Task details -> Check each line of the records below for the word "kind" and copy those where it appears.

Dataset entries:
---

Lemma same_view_insert_both k u r db1 db2 :
  same_view_at k u db1 db2 → owned_by k r = true →
  same_view_at k u (set_table (<[u := r]> (table db1)) db1) (set_table (<[u := r]> (table db2)) db2).
Proof.
  intros [(Ho & Hi & Hd) [Hu Hq]] Hr. split; [split_and!; [|done|]|split; [|done]].
  - unfold owned in *. cbn [set_table table]. rewrite !map_filter_insert_True by done. by rewrite Ho.
  - intros j Hj. change (deliveries_of j db1 = deliveries_of j db2). destruct (decide (j = u)) as [->|Hne]; [done|].
    apply Hd. unfold owned in *. cbn [set_table table] in Hj. rewrite map_filter_insert_True in Hj by done.
    by rewrite lookup_insert_ne in Hj.
  - cbn [set_table table]. rewrite !lookup_insert_None. tauto.
Qed.

Lemma deliveries_after_delete j id db : j ≠ id → deliveries_of j (delete_row id db) = deliveries_of j db.
Proof.
  intros Hne. unfold deliveries_of, delete_row. cbn [set_queue queue]. rewrite list_filter_filter.
  apply list_filter_iff. intros d. split; [by intros [? _]|by intros <-].
Qed.

Lemma deliveries_of_deleted id db : deliveries_of id (delete_row id db) = [].
Proof.
  unfold deliveries_of, delete_row. cbn [set_queue queue]. rewrite list_filter_filter.
  apply elem_of_nil_inv. by intros d [[? ?] _]%list_elem_of_filter.
Qed.

Lemma owned_delete k id db : owned k (delete_row id db) = delete id (owned k db).
Proof. unfold owned, delete_row. cbn [set_queue set_table table]. by rewrite map_filter_delete. Qed.

Lemma same_view_delete_both k u id db1 db2 :
  same_view_at k u db1 db2 → same_view_at k u (delete_row id db1) (delete_row id db2).
Proof.
  intros [(Ho & Hi & Hd) [Hu Hq]]. split; [split_and!; [|done|]|split].
  - by rewrite !owned_delete, Ho.
  - intros j Hj. rewrite owned_delete in Hj. destruct (decide (j = id)) as [->|Hne].
    + rewrite lookup_delete_eq in Hj. by destruct Hj.
    + rewrite !deliveries_after_delete by done. apply Hd. by rewrite lookup_delete_ne in Hj.
  - unfold delete_row. cbn [set_queue set_table table]. destruct (decide (u = id)) as [->|Hne].
    + by rewrite !lookup_delete_eq.
    + by rewrite !lookup_delete_ne.
  - destruct (decide (u = id)) as [->|Hne]; [by rewrite !deliveries_of_deleted|].
    by rewrite !deliveries_after_delete.
Qed.

Lemma insert_agrees k env url kind ids names f s st :
  agrees (same_view_at k (new_uuid env)) env
    (stmt_env (λ env, insert_subscription (new_uuid env) url kind ids names f s st (Some k) (now env))).
Proof.
  apply agrees_stmt. intros db1 db2 HE. pose proof HE as (_ & Hu & _). unfold insert_subscription.
  destruct ids as [ids|]; [|done]. destruct names as [names|]; [|done].
  case_bool_decide as H1'; case_bool_decide as H2'; [done| | |].
  - destruct H1' as [r Hr]. rewrite <- not_eq_None_Some in H2'. apply dec_stable in H2'.
    by rewrite (proj2 Hu H2') in Hr.
  - destruct H2' as [r Hr]. rewrite <- not_eq_None_Some in H1'. apply dec_stable in H1'.
    by rewrite (proj1 Hu H1') in Hr.
  - split; [done|]. apply same_view_insert_both; [done|]. unfold owned_by. by apply bool_decide_eq_true.
Qed.

Lemma deliveries_agree k u id q env :
  agrees (same_view_at k u) env (list_webhook_deliveries k id q).
Proof.
  unfold list_webhook_deliveries. apply agrees_bind; [apply agrees_lift|]. intros page.
  apply agrees_select_bind; [intros db1 db2 [HE _]; by rewrite (same_view_row k db1 db2)|]. intros found.
  destruct found; [|apply agrees_raise_bind].
  assert (∀ db1 db2, same_view_at k u db1 db2 ∧ bool_decide (is_Some (row_where id (owned_by k) db1)) = true
      ∧ bool_decide (is_Some (row_where id (owned_by k) db2)) = true →
    deliveries_of id db1 = deliveries_of id db2) as Hd.
  { intros db1 db2 [[(_ & _ & Hd) _] [Hs%bool_decide_eq_true _]]. apply Hd. by rewrite <- row_where_owned. }
  repeat agree_step; apply agrees_select; intros db1 db2 HE; unfold select_deliveries;
    by rewrite (Hd db1 db2 HE).
Qed.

---

Task output ->
Lemma insert_agrees k env url kind ids names f s st :
    (stmt_env (λ env, insert_subscription (new_uuid env) url kind ids names f s st (Some k) (now env))).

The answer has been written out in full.